__Problem description__: Read through the records below and copy each line that uses the word "exact".

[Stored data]
┌──

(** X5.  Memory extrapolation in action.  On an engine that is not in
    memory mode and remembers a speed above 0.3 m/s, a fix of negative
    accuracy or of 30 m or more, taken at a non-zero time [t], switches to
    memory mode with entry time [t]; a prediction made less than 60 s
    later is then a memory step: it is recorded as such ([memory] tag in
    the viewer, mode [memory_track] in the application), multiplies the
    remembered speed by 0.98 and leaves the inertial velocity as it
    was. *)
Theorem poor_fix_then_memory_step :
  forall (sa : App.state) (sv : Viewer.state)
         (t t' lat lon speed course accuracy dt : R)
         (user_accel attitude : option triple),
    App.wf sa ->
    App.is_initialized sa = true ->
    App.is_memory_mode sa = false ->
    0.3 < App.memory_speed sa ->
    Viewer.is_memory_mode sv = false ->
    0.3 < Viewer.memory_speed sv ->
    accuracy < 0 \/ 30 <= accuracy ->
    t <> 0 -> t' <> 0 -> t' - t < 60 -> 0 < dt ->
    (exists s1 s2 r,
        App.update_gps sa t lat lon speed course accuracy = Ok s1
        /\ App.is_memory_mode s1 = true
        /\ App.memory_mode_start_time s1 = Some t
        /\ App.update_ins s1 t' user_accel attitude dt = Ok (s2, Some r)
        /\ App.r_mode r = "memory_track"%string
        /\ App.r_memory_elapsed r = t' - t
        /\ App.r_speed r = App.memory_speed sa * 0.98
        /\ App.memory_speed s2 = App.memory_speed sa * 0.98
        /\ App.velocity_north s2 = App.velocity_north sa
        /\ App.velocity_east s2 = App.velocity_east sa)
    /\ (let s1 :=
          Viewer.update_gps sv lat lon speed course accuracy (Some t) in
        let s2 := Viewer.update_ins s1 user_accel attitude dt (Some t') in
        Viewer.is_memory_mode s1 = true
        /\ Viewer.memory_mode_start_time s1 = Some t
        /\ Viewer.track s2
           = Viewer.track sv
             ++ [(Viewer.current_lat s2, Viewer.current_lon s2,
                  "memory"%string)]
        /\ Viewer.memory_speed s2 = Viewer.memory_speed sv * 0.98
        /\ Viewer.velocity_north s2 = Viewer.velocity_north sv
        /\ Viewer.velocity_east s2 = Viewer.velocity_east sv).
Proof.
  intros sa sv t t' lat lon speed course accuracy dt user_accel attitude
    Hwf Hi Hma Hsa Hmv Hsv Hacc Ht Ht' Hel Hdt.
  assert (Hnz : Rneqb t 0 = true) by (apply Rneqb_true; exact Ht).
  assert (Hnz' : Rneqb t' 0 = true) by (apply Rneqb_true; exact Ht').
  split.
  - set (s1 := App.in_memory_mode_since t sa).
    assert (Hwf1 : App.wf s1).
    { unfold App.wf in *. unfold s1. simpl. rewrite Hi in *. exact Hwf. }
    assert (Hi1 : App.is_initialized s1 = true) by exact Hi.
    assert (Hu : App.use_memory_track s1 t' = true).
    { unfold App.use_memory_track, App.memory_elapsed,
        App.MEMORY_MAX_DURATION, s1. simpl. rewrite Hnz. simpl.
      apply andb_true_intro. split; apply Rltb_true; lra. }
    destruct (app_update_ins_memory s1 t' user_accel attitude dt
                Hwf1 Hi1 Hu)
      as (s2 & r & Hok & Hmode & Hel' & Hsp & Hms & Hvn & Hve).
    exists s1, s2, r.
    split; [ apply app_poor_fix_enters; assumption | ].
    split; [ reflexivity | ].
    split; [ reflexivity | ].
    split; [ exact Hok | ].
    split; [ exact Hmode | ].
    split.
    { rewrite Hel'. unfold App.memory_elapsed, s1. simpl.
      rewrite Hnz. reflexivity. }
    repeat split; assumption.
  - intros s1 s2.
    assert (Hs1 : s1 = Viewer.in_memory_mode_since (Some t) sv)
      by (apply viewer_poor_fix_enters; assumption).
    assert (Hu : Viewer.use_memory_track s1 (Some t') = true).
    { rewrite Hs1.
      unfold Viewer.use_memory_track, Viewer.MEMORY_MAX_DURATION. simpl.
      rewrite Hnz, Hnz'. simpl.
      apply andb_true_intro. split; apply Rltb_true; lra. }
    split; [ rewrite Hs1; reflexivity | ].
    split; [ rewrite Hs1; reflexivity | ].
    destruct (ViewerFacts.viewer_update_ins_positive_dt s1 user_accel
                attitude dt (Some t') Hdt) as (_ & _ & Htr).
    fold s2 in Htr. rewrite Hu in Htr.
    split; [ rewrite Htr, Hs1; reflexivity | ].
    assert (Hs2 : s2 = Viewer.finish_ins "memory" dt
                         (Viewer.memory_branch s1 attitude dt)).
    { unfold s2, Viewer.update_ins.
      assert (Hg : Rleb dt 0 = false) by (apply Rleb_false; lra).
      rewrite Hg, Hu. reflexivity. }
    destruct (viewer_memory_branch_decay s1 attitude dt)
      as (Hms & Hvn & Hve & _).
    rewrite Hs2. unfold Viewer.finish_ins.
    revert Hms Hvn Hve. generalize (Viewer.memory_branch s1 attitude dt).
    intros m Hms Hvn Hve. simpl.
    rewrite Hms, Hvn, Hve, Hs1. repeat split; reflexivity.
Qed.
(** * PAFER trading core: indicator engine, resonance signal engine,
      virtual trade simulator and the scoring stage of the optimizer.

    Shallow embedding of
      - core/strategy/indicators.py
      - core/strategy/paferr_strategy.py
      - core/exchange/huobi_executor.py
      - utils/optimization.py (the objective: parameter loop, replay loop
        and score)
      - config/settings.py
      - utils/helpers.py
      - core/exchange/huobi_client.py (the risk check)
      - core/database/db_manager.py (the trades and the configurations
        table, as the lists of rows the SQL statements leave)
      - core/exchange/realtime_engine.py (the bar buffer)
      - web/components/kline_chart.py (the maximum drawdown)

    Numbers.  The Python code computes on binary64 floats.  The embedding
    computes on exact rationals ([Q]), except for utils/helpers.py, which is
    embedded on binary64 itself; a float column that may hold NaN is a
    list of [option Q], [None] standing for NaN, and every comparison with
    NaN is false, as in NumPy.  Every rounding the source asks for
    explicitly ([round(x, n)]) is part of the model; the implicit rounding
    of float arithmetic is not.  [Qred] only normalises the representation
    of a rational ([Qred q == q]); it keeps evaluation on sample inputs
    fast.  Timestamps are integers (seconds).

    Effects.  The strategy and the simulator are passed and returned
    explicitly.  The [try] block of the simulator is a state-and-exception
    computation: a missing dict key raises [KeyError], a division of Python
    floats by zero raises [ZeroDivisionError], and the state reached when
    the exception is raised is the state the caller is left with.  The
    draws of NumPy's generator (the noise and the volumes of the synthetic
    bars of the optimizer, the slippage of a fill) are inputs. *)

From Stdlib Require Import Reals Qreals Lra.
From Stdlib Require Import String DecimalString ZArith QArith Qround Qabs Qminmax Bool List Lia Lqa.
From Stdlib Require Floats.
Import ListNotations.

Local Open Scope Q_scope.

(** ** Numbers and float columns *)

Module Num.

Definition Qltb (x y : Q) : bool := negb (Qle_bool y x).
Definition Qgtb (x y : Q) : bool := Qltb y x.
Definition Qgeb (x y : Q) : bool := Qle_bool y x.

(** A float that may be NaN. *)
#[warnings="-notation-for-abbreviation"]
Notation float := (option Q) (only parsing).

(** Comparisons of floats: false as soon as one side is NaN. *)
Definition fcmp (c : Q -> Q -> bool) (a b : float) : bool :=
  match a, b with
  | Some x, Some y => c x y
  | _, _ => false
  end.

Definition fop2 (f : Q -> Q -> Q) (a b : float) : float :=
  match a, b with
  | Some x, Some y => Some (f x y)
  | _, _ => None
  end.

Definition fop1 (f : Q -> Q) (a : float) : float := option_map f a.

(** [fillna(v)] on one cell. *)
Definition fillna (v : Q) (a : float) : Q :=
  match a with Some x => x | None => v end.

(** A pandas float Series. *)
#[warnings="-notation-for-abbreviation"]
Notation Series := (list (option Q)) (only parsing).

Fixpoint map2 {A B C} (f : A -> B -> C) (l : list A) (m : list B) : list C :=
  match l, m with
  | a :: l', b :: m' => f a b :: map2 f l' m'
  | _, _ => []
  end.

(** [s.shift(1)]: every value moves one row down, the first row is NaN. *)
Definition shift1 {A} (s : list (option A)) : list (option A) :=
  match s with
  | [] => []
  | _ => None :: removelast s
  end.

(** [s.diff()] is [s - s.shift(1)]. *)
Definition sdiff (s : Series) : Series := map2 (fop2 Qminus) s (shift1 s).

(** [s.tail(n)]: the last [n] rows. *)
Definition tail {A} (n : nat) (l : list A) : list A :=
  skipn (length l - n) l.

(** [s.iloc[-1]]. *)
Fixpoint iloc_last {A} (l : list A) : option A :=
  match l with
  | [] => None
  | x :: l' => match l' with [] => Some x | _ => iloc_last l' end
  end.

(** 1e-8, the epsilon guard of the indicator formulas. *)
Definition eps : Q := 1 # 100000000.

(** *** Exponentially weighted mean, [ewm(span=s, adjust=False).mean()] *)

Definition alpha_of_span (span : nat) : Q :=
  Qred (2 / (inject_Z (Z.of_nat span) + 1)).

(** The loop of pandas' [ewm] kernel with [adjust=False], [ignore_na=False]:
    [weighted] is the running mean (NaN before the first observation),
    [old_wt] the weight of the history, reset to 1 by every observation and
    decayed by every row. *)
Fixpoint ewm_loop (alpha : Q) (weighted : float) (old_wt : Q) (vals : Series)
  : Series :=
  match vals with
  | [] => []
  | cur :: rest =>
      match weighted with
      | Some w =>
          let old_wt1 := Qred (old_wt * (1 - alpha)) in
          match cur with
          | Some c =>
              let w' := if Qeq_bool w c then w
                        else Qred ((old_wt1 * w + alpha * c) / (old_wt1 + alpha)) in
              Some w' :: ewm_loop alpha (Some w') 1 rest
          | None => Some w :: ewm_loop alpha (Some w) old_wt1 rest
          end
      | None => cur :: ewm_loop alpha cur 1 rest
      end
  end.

└──

__Your response__:
  assert (Hnz : Rneqb t 0 = true) by (apply Rneqb_true; exact Ht).
  assert (Hnz' : Rneqb t' 0 = true) by (apply Rneqb_true; exact Ht').
    { unfold App.wf in *. unfold s1. simpl. rewrite Hi in *. exact Hwf. }
    assert (Hi1 : App.is_initialized s1 = true) by exact Hi.
    split; [ exact Hok | ].
    split; [ exact Hmode | ].
    computes on exact rationals ([Q]), except for utils/helpers.py, which is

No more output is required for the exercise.